EXERCISE OBJECTIVE:
Give back the entries in full, exactly as they are written.

--------------------

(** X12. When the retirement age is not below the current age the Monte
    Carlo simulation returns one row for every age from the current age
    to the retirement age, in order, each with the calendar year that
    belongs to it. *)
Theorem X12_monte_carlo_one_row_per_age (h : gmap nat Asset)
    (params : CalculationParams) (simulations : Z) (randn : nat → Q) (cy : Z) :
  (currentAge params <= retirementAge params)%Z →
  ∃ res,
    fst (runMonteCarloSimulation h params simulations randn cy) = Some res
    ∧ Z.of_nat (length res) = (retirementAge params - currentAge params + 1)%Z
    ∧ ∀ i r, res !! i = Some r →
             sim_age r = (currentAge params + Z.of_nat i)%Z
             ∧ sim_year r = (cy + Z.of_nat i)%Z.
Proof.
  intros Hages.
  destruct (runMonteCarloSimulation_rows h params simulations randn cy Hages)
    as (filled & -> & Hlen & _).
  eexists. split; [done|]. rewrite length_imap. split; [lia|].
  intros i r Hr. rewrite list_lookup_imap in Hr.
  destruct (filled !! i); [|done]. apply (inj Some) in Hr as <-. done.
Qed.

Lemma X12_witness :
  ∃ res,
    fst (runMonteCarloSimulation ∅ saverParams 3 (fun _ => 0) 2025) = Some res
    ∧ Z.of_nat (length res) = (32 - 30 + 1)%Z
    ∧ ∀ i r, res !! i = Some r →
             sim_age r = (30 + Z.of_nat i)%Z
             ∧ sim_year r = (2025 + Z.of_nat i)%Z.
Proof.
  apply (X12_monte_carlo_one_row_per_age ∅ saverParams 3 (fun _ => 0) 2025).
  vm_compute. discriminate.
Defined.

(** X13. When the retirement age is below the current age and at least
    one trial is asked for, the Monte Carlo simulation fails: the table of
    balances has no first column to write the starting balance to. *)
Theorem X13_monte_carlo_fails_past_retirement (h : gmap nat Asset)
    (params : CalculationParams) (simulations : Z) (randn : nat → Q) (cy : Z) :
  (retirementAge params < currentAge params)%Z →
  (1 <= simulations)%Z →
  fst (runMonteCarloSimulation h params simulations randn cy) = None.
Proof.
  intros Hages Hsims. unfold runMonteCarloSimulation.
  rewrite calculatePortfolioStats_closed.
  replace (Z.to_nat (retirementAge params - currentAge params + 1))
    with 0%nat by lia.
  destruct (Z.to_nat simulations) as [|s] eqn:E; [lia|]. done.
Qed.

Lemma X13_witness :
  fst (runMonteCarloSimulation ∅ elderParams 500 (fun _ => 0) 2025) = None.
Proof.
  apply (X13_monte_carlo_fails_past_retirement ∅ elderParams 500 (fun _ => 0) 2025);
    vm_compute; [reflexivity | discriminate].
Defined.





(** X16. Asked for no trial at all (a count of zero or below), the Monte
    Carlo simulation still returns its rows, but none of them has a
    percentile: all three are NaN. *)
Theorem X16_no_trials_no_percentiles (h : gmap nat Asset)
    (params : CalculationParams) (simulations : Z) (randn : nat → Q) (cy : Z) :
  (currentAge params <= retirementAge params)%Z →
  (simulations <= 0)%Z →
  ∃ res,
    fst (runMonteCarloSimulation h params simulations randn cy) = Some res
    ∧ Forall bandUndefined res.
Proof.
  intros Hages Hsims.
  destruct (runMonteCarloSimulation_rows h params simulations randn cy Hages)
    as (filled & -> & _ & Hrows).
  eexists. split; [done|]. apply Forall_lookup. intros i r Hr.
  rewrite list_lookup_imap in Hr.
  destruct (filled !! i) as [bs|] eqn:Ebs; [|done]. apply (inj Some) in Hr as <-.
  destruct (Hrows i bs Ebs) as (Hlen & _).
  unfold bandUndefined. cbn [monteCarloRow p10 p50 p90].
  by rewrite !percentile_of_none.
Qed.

--------------------

SOLUTION TO THIS EXERCISE:
(** X12. When the retirement age is not below the current age the Monte
    Carlo simulation returns one row for every age from the current age
    to the retirement age, in order, each with the calendar year that
    belongs to it. *)
Theorem X12_monte_carlo_one_row_per_age (h : gmap nat Asset)
    (params : CalculationParams) (simulations : Z) (randn : nat → Q) (cy : Z) :
  (currentAge params <= retirementAge params)%Z →
  ∃ res,
    fst (runMonteCarloSimulation h params simulations randn cy) = Some res
    ∧ Z.of_nat (length res) = (retirementAge params - currentAge params + 1)%Z
    ∧ ∀ i r, res !! i = Some r →
             sim_age r = (currentAge params + Z.of_nat i)%Z
             ∧ sim_year r = (cy + Z.of_nat i)%Z.
Proof.
  intros Hages.
  destruct (runMonteCarloSimulation_rows h params simulations randn cy Hages)
    as (filled & -> & Hlen & _).
  eexists. split; [done|]. rewrite length_imap. split; [lia|].
  intros i r Hr. rewrite list_lookup_imap in Hr.
  destruct (filled !! i); [|done]. apply (inj Some) in Hr as <-. done.
Qed.

Lemma X12_witness :
  ∃ res,
    fst (runMonteCarloSimulation ∅ saverParams 3 (fun _ => 0) 2025) = Some res
    ∧ Z.of_nat (length res) = (32 - 30 + 1)%Z
    ∧ ∀ i r, res !! i = Some r →
             sim_age r = (30 + Z.of_nat i)%Z
             ∧ sim_year r = (2025 + Z.of_nat i)%Z.
Proof.
  apply (X12_monte_carlo_one_row_per_age ∅ saverParams 3 (fun _ => 0) 2025).
  vm_compute. discriminate.
Defined.

(** X13. When the retirement age is below the current age and at least
    one trial is asked for, the Monte Carlo simulation fails: the table of
    balances has no first column to write the starting balance to. *)
Theorem X13_monte_carlo_fails_past_retirement (h : gmap nat Asset)
    (params : CalculationParams) (simulations : Z) (randn : nat → Q) (cy : Z) :
  (retirementAge params < currentAge params)%Z →
  (1 <= simulations)%Z →
  fst (runMonteCarloSimulation h params simulations randn cy) = None.
Proof.
  intros Hages Hsims. unfold runMonteCarloSimulation.
  rewrite calculatePortfolioStats_closed.
  replace (Z.to_nat (retirementAge params - currentAge params + 1))
    with 0%nat by lia.
  destruct (Z.to_nat simulations) as [|s] eqn:E; [lia|]. done.
Qed.

Lemma X13_witness :
  fst (runMonteCarloSimulation ∅ elderParams 500 (fun _ => 0) 2025) = None.
Proof.
  apply (X13_monte_carlo_fails_past_retirement ∅ elderParams 500 (fun _ => 0) 2025);
    vm_compute; [reflexivity | discriminate].
Defined.





(** X16. Asked for no trial at all (a count of zero or below), the Monte
    Carlo simulation still returns its rows, but none of them has a
    percentile: all three are NaN. *)
Theorem X16_no_trials_no_percentiles (h : gmap nat Asset)
    (params : CalculationParams) (simulations : Z) (randn : nat → Q) (cy : Z) :
  (currentAge params <= retirementAge params)%Z →
  (simulations <= 0)%Z →
  ∃ res,
    fst (runMonteCarloSimulation h params simulations randn cy) = Some res
    ∧ Forall bandUndefined res.
Proof.
  intros Hages Hsims.
  destruct (runMonteCarloSimulation_rows h params simulations randn cy Hages)
    as (filled & -> & _ & Hrows).
  eexists. split; [done|]. apply Forall_lookup. intros i r Hr.
  rewrite list_lookup_imap in Hr.
  destruct (filled !! i) as [bs|] eqn:Ebs; [|done]. apply (inj Some) in Hr as <-.
  destruct (Hrows i bs Ebs) as (Hlen & _).
  unfold bandUndefined. cbn [monteCarloRow p10 p50 p90].
  by rewrite !percentile_of_none.
Qed.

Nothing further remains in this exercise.